**Supplied entries**.
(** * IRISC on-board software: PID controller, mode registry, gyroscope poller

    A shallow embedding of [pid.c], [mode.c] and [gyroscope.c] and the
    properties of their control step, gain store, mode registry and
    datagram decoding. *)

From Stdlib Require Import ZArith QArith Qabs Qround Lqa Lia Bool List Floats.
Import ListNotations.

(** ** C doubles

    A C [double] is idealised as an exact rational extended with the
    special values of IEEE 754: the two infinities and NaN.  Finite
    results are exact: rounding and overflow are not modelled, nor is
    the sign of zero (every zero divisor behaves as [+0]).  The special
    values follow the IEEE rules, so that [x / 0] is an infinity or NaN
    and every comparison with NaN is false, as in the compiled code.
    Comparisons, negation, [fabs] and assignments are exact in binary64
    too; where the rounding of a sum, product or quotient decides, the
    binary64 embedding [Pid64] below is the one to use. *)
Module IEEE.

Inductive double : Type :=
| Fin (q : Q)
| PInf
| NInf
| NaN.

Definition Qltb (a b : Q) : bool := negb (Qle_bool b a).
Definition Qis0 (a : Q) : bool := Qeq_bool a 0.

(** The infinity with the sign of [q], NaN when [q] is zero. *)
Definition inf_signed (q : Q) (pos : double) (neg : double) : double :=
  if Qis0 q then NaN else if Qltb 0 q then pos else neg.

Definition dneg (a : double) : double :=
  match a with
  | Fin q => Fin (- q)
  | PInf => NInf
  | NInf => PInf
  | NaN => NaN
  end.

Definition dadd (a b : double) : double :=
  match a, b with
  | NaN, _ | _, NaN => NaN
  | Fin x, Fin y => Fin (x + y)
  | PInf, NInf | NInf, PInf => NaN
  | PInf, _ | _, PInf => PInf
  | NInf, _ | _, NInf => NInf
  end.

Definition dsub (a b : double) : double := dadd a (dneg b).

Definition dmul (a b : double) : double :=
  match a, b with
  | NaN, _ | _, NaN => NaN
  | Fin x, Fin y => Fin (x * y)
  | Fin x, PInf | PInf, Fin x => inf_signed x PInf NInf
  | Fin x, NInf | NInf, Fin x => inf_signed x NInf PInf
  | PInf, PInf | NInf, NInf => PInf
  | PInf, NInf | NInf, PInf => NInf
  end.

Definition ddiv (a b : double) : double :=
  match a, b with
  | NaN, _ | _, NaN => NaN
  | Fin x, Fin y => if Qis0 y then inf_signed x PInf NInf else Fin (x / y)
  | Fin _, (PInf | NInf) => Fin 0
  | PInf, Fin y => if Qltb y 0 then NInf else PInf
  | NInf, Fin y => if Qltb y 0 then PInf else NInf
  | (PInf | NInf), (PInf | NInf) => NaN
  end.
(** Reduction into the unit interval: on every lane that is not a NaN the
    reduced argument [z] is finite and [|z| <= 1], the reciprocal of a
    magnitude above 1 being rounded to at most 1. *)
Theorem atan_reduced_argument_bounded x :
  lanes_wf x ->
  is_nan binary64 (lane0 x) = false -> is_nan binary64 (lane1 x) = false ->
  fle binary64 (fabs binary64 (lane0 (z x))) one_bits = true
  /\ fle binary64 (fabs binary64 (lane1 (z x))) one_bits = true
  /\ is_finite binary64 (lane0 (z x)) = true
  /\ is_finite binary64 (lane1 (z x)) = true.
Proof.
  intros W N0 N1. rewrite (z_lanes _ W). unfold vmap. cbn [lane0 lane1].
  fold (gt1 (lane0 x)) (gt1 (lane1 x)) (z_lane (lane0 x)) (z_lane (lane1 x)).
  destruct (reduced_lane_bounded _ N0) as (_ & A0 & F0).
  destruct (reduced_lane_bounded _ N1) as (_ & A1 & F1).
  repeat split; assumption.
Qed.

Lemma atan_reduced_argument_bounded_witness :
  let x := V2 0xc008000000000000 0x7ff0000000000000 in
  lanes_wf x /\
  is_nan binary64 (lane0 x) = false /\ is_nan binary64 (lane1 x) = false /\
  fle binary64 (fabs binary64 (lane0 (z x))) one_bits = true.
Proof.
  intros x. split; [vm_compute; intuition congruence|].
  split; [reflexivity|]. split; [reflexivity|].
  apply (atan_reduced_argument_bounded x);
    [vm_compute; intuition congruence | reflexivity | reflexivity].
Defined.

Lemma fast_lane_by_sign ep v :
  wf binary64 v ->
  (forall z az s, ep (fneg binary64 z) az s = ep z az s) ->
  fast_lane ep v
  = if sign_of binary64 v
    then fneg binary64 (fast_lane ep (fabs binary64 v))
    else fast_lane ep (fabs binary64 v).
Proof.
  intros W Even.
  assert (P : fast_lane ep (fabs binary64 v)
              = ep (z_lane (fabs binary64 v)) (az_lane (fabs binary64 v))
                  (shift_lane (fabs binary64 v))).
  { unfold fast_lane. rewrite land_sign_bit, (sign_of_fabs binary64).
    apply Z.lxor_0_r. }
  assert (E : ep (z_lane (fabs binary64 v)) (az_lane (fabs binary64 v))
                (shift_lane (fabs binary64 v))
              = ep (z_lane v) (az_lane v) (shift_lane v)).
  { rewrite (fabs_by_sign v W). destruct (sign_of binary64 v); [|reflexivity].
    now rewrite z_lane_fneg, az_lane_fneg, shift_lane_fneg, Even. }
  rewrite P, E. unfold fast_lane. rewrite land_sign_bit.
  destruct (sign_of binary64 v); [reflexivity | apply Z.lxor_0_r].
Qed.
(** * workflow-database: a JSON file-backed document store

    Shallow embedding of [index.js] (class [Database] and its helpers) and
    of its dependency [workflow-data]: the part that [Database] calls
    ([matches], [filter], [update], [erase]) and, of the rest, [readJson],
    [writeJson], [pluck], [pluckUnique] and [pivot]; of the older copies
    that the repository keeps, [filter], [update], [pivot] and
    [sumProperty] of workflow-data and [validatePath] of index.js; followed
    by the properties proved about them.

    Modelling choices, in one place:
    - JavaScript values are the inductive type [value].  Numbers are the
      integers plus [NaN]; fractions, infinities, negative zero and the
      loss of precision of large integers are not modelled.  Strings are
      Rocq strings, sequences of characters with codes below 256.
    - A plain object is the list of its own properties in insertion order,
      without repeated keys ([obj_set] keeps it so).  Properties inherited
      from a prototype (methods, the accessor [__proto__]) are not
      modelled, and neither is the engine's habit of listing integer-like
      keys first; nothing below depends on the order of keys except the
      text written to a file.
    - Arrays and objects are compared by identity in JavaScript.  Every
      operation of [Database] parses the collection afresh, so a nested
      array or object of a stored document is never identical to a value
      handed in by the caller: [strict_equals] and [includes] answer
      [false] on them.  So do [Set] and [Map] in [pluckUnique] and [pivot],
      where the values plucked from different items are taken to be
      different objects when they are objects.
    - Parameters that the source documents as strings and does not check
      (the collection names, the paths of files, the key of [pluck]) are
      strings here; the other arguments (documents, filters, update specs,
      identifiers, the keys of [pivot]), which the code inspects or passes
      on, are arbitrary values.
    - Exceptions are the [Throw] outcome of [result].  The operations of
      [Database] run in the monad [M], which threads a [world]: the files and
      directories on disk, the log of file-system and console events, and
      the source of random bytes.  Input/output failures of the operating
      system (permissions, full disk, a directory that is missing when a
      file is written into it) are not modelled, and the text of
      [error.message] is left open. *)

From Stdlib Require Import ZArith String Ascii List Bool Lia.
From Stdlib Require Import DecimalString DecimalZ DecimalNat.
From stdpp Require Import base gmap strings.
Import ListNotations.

--

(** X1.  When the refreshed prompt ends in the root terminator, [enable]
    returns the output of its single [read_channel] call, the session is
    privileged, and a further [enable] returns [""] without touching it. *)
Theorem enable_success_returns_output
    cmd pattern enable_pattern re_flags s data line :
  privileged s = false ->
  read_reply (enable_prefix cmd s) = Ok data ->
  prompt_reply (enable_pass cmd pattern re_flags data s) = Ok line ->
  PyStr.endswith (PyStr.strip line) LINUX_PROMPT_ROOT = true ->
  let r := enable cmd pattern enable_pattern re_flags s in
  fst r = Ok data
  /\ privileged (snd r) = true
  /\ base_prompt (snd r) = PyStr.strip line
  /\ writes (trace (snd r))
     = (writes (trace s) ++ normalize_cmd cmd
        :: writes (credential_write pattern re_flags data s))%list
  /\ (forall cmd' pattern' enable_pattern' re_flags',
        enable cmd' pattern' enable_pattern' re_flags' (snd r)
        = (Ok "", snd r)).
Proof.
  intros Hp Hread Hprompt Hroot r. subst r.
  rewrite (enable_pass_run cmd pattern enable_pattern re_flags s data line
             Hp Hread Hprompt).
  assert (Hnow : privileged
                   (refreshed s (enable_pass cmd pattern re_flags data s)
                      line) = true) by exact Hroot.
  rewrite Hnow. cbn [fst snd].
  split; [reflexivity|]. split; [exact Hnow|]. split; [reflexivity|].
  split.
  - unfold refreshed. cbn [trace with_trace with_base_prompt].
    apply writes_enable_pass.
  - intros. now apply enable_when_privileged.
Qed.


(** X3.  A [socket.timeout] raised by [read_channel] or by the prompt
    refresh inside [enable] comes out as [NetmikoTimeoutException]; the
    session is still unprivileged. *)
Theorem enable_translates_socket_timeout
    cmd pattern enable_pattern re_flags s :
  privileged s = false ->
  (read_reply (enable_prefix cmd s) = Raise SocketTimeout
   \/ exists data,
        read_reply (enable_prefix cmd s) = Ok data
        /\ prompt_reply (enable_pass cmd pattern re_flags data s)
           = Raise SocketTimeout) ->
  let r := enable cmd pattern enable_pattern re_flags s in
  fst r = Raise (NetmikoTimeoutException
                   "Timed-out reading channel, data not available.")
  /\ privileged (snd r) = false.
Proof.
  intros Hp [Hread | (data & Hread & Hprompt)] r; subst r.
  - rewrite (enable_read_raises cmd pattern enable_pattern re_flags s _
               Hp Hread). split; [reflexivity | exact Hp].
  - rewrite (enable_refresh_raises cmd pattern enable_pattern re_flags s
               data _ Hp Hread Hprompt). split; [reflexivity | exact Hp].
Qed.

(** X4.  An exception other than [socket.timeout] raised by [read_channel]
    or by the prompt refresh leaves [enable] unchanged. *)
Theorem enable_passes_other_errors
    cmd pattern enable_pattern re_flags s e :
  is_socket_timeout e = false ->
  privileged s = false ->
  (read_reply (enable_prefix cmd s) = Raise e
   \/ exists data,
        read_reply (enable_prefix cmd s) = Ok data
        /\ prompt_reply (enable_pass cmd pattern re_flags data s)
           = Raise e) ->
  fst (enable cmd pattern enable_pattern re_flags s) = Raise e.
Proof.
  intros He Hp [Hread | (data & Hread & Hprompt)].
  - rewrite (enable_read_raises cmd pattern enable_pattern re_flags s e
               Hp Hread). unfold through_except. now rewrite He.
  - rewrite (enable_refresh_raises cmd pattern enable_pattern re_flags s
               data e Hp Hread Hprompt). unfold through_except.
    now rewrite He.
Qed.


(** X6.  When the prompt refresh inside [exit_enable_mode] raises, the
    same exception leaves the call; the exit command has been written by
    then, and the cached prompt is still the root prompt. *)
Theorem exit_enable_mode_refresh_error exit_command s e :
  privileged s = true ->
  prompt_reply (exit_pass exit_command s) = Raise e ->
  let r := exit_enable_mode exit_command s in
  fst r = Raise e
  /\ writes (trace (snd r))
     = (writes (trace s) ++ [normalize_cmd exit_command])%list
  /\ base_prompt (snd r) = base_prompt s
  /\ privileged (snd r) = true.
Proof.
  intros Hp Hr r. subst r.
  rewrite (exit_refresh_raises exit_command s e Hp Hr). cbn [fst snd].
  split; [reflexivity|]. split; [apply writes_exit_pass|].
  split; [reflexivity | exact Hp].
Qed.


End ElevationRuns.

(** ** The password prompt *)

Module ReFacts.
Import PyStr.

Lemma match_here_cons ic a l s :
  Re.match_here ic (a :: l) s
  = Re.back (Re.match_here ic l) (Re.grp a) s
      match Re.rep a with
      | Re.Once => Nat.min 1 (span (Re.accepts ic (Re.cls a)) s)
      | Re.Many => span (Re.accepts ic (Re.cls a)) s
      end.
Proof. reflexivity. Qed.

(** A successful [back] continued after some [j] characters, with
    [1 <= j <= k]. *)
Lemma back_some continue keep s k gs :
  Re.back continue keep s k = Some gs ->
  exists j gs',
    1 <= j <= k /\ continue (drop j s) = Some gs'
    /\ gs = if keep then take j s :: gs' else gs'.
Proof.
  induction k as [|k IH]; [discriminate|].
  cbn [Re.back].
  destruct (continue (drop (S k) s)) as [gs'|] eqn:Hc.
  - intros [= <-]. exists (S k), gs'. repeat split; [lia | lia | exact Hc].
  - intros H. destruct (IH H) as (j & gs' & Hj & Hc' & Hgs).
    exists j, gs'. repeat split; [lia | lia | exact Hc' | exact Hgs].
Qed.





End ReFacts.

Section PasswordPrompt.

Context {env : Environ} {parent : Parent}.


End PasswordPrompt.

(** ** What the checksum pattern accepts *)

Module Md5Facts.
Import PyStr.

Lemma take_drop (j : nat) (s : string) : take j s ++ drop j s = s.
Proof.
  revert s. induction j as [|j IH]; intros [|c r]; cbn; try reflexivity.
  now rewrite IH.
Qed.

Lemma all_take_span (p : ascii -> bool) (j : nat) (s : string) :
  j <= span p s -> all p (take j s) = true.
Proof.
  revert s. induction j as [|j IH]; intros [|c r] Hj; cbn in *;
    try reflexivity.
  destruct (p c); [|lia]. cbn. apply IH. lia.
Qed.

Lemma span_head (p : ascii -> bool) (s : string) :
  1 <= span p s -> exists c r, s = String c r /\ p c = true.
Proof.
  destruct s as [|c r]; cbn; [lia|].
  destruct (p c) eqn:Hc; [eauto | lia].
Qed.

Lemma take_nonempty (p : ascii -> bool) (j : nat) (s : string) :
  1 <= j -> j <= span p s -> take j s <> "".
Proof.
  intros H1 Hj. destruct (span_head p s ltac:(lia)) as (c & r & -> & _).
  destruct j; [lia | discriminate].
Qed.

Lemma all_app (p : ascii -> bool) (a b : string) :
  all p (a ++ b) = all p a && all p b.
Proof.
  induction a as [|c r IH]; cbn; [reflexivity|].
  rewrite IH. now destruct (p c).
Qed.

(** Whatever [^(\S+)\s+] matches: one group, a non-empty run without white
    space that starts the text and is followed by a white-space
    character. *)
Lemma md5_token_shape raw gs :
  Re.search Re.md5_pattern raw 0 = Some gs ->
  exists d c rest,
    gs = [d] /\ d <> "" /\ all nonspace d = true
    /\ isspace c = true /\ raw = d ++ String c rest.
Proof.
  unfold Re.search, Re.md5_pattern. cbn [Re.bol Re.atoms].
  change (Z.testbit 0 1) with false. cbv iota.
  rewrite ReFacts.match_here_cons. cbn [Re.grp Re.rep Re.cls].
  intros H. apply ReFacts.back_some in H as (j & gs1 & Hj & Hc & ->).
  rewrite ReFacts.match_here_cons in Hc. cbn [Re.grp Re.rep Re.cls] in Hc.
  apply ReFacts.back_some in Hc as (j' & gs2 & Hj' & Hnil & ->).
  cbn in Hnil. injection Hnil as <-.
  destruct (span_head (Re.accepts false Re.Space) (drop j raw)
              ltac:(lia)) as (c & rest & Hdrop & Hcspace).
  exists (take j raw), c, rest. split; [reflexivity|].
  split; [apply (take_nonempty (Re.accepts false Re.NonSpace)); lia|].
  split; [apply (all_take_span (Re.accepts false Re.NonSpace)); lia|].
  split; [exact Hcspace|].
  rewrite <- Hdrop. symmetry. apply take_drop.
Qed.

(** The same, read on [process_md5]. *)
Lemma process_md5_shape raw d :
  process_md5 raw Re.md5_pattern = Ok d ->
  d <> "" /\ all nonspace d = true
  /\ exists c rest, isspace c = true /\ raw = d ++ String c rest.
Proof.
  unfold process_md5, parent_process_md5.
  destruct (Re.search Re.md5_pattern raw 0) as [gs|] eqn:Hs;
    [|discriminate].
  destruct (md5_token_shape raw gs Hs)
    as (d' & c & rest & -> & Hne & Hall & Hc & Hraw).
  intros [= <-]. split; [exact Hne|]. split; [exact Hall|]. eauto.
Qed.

**Task goal**. Each line in the material above that mentions the word "ReFacts" must be copied.

**Reply**.
Module ReFacts.
End ReFacts.
  rewrite ReFacts.match_here_cons. cbn [Re.grp Re.rep Re.cls].
  intros H. apply ReFacts.back_some in H as (j & gs1 & Hj & Hc & ->).
  rewrite ReFacts.match_here_cons in Hc. cbn [Re.grp Re.rep Re.cls] in Hc.
  apply ReFacts.back_some in Hc as (j' & gs2 & Hj' & Hnil & ->).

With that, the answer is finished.